What needs to be done: Scan the data below for lines containing the string "writeFileSync" and give only how many there are.

(Saved entries)
Definition legacyPatterns : list LegacyPattern :=
  [ {| pattern := Seq (Str (txt "--color-brand")) (Ahead false (Lit "-"));
       replacement := txt "--color-brand-primary";
       message := txt "Use semantic brand color tokens" |};
    {| pattern := Seq (Str (txt "--color-accent")) (Ahead false (Lit "-"));
       replacement := txt "--color-brand-secondary";
       message := txt "Use semantic brand color tokens" |};
    {| pattern := Str (txt "--color-surface-alt");
       replacement := txt "--color-surface-secondary";
       message := txt "Use semantic surface color tokens" |};
    {| pattern := Seq (Str (txt "--fs-"))
                    (Ahead false (Or (Str (txt "hero")) (Str (txt "h2"))));
       replacement := txt "--font-size-";
       message := txt "Use semantic font size tokens" |};
    {| pattern := Seq (Str (txt "--lh-"))
                    (Ahead false (Or (Str (txt "tight")) (Str (txt "body"))));
       replacement := txt "--line-height-";
       message := txt "Use semantic line height tokens" |};
    {| pattern := Seq (Str (txt "--space-")) (OneOf (txt "1234567"));
       replacement := txt "--space-";
       message := txt "Use semantic spacing tokens" |};
    {| pattern := Seq (Str (txt "--radius-")) (OneOf (txt "123"));
       replacement := txt "--radius-";
       message := txt "Use semantic radius tokens" |};
    {| pattern := Seq (Str (txt "--shadow-")) (OneOf (txt "1234"));
       replacement := txt "--shadow-";
       message := txt "Use semantic shadow tokens" |} ].

Record LegacyIssue : Type := mkLegacy {
  l_type : text;
  l_file : text;
  l_line : nat;
  l_value : text;
  l_suggestion : text;
  l_message : text
}.

Definition findLegacyTokens (content filePath : text) : list LegacyIssue :=
  flat_map
    (fun lp =>
       map (fun m =>
              {| l_type := txt "legacy_token";
                 l_file := filePath;
                 l_line := lineOfFirst content (matched m);
                 l_value := matched m;
                 l_suggestion :=
                   replaceAll (pattern lp) (replacement lp) (matched m);
                 l_message := message lp |})
         (matchAll (pattern lp) content))
    legacyPatterns.

Record FileResult : Type := mkResult {
  file : text;
  hardcoded : list HardcodedIssue;
  unused : list UndefinedIssue;
  legacy : list LegacyIssue;
  total : nat
}.

Definition analyzeFile (fs : FileSystem) (filePath : text) : Js FileResult :=
  bind (readFileSync fs filePath)
    (fun content =>
       let hardcodedIssues := findHardcodedValues content filePath in
       let unusedTokenIssues := findUnusedTokens fs content filePath in
       let legacyTokenIssues := findLegacyTokens content filePath in
       Return {| file := filePath;
                 hardcoded := hardcodedIssues;
                 unused := unusedTokenIssues;
                 legacy := legacyTokenIssues;
                 total := length hardcodedIssues + length unusedTokenIssues
                          + length legacyTokenIssues |}).

(** What a run of [main] leaves behind: the per-file results handed to
    [generateReport], the files whose analysis threw (each written to
    [console.error]), and the exit status. *)
Record Run : Type := mkRun {
  results : list FileResult;
  errors : list (text * Exn);
  exitCode : nat
}.

Definition emptyResult (f : text) : FileResult :=
  {| file := f; hardcoded := []; unused := []; legacy := []; total := 0 |}.

(** The callback of [htmlFiles.map]: the result, and the error it logged. *)
Definition analyzeOrLog (fs : FileSystem) (f : text)
  : FileResult * list (text * Exn) :=
  match analyzeFile fs f with
  | Return r => (r, [])
  | Throw error => (emptyResult f, [(f, error)])
  end.

Definition totalIssues (rs : list FileResult) : nat :=
  fold_left (fun sum result => sum + total result) rs 0.

(** [main()], given what [glob.sync('*.html')] returned. *)
Definition main (fs : FileSystem) (htmlFiles : list text) : Js Run :=
  match htmlFiles with
  | [] => Return {| results := []; errors := []; exitCode := 0 |}
  | _ =>
      let outcomes := map (analyzeOrLog fs) htmlFiles in
      let rs := map fst outcomes in
      Return {| results := rs;
                errors := flat_map snd outcomes;
                exitCode := if (0 <? totalIssues rs)%nat then 1 else 0 |}
  end.

End VerifyDesignTokens.

(** ** Shared text helpers of the rewriting scripts *)

(** Source literals that contain double quotes are written with a backtick
    in place of each double quote. *)
Definition q (s : string) : text :=
  map (fun c => if Ascii.eqb c "`" then dq else c) (txt s).

Fixpoint joinWith (sep : text) (ls : list text) : text :=
  match ls with
  | [] => []
  | [l] => l
  | l :: ls' => l ++ sep ++ joinWith sep ls'
  end.

Definition joinLines (ls : list text) : text := joinWith [nl] ls.

(** The syntax characters listed in the class [[.*+?^${}()|[\]\\]]. *)
Definition isRegexSpecial (c : ascii) : bool :=
  existsb (Ascii.eqb c) (txt ".*+?^${}()|[]\").

(** [s.replace(/[.*+?^${}()|[\]\\]/g, '\\$&')] *)
Definition escapeRegExp (s : text) : text :=
  replaceAll (Char isRegexSpecial) (txt "\$&") s.

(** [new RegExp(p, 'g')] for a pattern [p] in which every syntax character
    is escaped: a backslash makes the next code unit literal, every other
    code unit stands for itself. *)
Fixpoint RegExpEscaped (p : text) : regex :=
  match p with
  | [] => Empty
  | c :: rest =>
      if Ascii.eqb c "\" then
        match rest with
        | d :: rest' => Seq (Lit d) (RegExpEscaped rest')
        | [] => Lit c
        end
      else Seq (Lit c) (RegExpEscaped rest)
  end.

(** [fs.writeFileSync(filePath, content)]: the host refuses the write with
    the exception [denied filePath] when there is one; otherwise later
    reads of [filePath] return [content]. *)
Definition writeFileSync (denied : text -> option Exn) (fs : FileSystem)
  (filePath content : text) : Js FileSystem :=
  match denied filePath with
  | Some e => Throw e
  | None =>
      Return {| readFileSync := fun p => if text_eqb p filePath
                                         then Return content
                                         else readFileSync fs p;
                existsSync := fun p => text_eqb p filePath || existsSync fs p |}
  end.

(** ** Literal-to-token rewriting ([scripts/apply-tokens.js]) *)

Module ApplyTokens.

Local Open Scope string_scope.

Definition Mapping : Type := list (text * text).

Definition entries (l : list (string * string)) : Mapping :=
  map (fun e => (q (fst e), q (snd e))) l.

Definition COLOR_MAPPINGS : Mapping := entries
  [ ("#16324F", "var(--color-brand-primary)");
    ("#FF7A00", "var(--color-brand-secondary)");
    ("#32C671", "var(--color-brand-accent)");
    ("#005F5F", "var(--color-brand-teal-primary)");
    ("#008080", "var(--color-brand-teal-secondary)");
    ("#4A9B9B", "var(--color-brand-teal-light)");
    ("#FFFFFF", "var(--color-surface-primary)");
    ("#F6F8FB", "var(--color-surface-secondary)");
    ("#FAFAFA", "var(--color-surface-secondary)");
    ("#0F172A", "var(--color-text-primary)");
    ("#475569", "var(--color-text-muted)");
    ("#E2E8F0", "var(--color-border-primary)");
    ("#E5E5E5", "var(--color-border-primary)");
    ("#cbd5e1", "var(--color-text-muted)");
    ("#F59E0B", "var(--color-state-warning)");
    ("#dbeafe", "var(--color-surface-tertiary)");
    ("#F8FAFF", "var(--color-surface-tertiary)") ].

Definition SPACING_MAPPINGS : Mapping := entries
  [ ("0.375rem", "var(--space-sm)");
    ("0.75rem", "var(--space-lg)");
    ("1rem", "var(--space-xl)");
    ("1.5rem", "var(--space-2xl)");
    ("2rem", "var(--space-3xl)");
    ("3rem", "var(--space-4xl)");
    ("4rem", "var(--space-5xl)") ].

Definition FONT_SIZE_MAPPINGS : Mapping := entries
  [ ("clamp(2rem, 2.5vw + 1.2rem, 3rem)", "var(--font-size-hero)");
    ("clamp(1.375rem, 1.5vw + 1rem, 2rem)", "var(--font-size-h2)");
    ("1rem", "var(--font-size-base)");
    ("0.9rem", "var(--font-size-sm)");
    ("1.1rem", "var(--font-size-lg)");
    ("1.2rem", "var(--font-size-xl)") ].

Definition SHADOW_MAPPINGS : Mapping := entries
  [ ("0 1px 2px rgba(0,0,0,.06)", "var(--shadow-sm)");
    ("0 6px 16px rgba(0,0,0,.10)", "var(--shadow-base)");
    ("0 4px 8px rgba(0,0,0,.08)", "var(--shadow-base)");
    ("0 8px 16px rgba(0,0,0,.12)", "var(--shadow-md)");
    ("0 16px 32px rgba(0,0,0,.16)", "var(--shadow-lg)") ].

Definition RADIUS_MAPPINGS : Mapping := entries
  [ ("0.5rem", "var(--radius-base)");
    ("0.75rem", "var(--radius-md)");
    ("1rem", "var(--radius-lg)");
    ("0.4rem", "var(--radius-base)");
    ("0.6rem", "var(--radius-base)");
    ("999px", "var(--radius-full)");
    ("9999px", "var(--radius-full)") ].

Definition LINE_HEIGHT_MAPPINGS : Mapping := entries
  [ ("1.15", "var(--line-height-tight)");
    ("1.6", "var(--line-height-relaxed)");
    ("1.5", "var(--line-height-normal)") ].

Definition FONT_WEIGHT_MAPPINGS : Mapping := entries
  [ ("400", "var(--font-weight-normal)");
    ("500", "var(--font-weight-medium)");
    ("600", "var(--font-weight-semibold)");
    ("700", "var(--font-weight-bold)") ].

Definition LETTER_SPACING_MAPPINGS : Mapping := entries
  [ ("0.06em", "var(--letter-spacing-widest)") ].

Definition MAX_WIDTH_MAPPINGS : Mapping := entries
  [ ("1200px", "var(--max-width-wrap)") ].

Definition Z_INDEX_MAPPINGS : Mapping := entries
  [ ("50", "var(--z-sticky)");
    ("1000", "var(--z-skipLink)") ].

Definition TRANSITION_MAPPINGS : Mapping := entries
  [ ("0.15s", "var(--transition-duration-fast)");
    ("0.25s", "var(--transition-duration-base)");
    ("0.4s", "var(--transition-duration-slow)");
    ("0.3s", "var(--transition-duration-base)") ].

Definition FONT_FAMILY_MAPPINGS : Mapping := entries
  [ ("ui-sans-serif, system-ui, -apple-system, Segoe UI, Roboto, Inter, `Helvetica Neue`, Arial, `Noto Sans`, `Liberation Sans`, sans-serif",
     "var(--font-family-sans)") ].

Result of the task: 2